Both parents Matt and Ginny Mooney from U.S. Arkansas, determined to make the days of Eliot little meaningful until his death in October 2006. On the day of his funeral Matt and Ginny took off 99 colorful balloons on Eliot's grave as a form of homage.

Matt and Ginny record day by day Eliot condition without feeling sad but full of joy. They promised not to upset for assisting Eliot Eliot and consider the most beautiful gift and never regretted his birth.

Perhaps many parents who do not know about the disease trisomy 18. This disease causes a newborn can not survive more than a few days and just waiting for a death sentence.

The disease commonly called trisomy 18 with Edwards syndrome, a condition on the chromosomal abnormalities that cause 18 kids reduced intellectual ability and abnormal body parts.

Characteristics of children born with trisomy 18 include:

1. Having a low body weight
2. Form of abnormal head, smaller and flat head
3. Mouth, jaws and small ears, upward slanting eyes and flat nose which makes it difficult to breathe
4. Slack muscles, weak heart and other organ abnormalities.
5. Mentally retarded

The ratio of infected infants have trisomy 18 is 1 of 5000 babies newborn. Because many health problems caused, so many babies who died at the age of first month. Only 5 to 10 percent of babies with this condition which can last until the age of 1 year. Although there also can survive up to teenagers but with a variety of health problems and developments. Almost 80 percent of babies are affected by this disease is a baby girl.

The cause of this disease is abnormal chromosome 18 in babies has 3 copies of chromosomes 18 in each cell, whereas normally there are only 2 copies of chromosomes.
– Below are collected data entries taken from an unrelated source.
Definition demo_client : Client nat :=
  mkClient (fun _ _ _ n => (n, Ok (mkToolResult "" false))) (fun _ n => (n, Ok [])) (fun n => (S n, None)).
Definition demo_router : Router nat := Register (Register ∅ "s1" "git" demo_client) "s12" "git" demo_client.

Lemma Disconnect_overreach_witness :
  (Disconnect (map_to_list demo_router) demo_router "s1" 0).2 !! clientKey "s12" "git" = None.
Proof.
  destruct (Disconnect_overreach (map_to_list demo_router) demo_router "s1" 0 (Permutation_refl _))
    as (_ & Hs & _).
  exact (Hs "2" "git").
Defined.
The advantages of this genetic material that interfere with normal development of infants, causing abnormalities in various organs of the body, as quoted from MedlinePlus.

An estimated 5 percent of people who have excess number of chromosome 18 occurs only in a few cells only. For this type, called a mosaic trisomy 18. The severity of this disease depends on the type and number of cells that have the advantages of this chromosome. The development of infants with this type of trisomy is different.

The case with trisomy 18 is not hereditary, but it is random during the formation of egg and sperm cells. An error in cell division called nondisjunction that produces reproductive cells with the number of abnormal chromosomes. For example an egg or sperm cell to produce copies of chromosome 18 excess, if any of these chromosomes are involved in the genetic process of conception the child is born will have 18 extra chromosome in the cell body.

Although not a sign of abnormality trisomy 18, parents who become carriers (carriers) have a risk of having children with the condition of trisomy 18 greater.

To prevent this initial examination on a pregnant woman, seen from the size of the uterus is not normal and excess amniotic fluid. Physical examination in infants by looking at the fingerprint pattern that is not normal, and examination through the X-ray.

For parents who have had children with trisomy 18 and want to have children again, it is important to do a first chromosome because the risk of having a child with trisomy 18 greater.

The best prevention is to examine the chromosomes prior to pregnancy, to see if there's something wrong with the number of chromosomes found in the parent cells.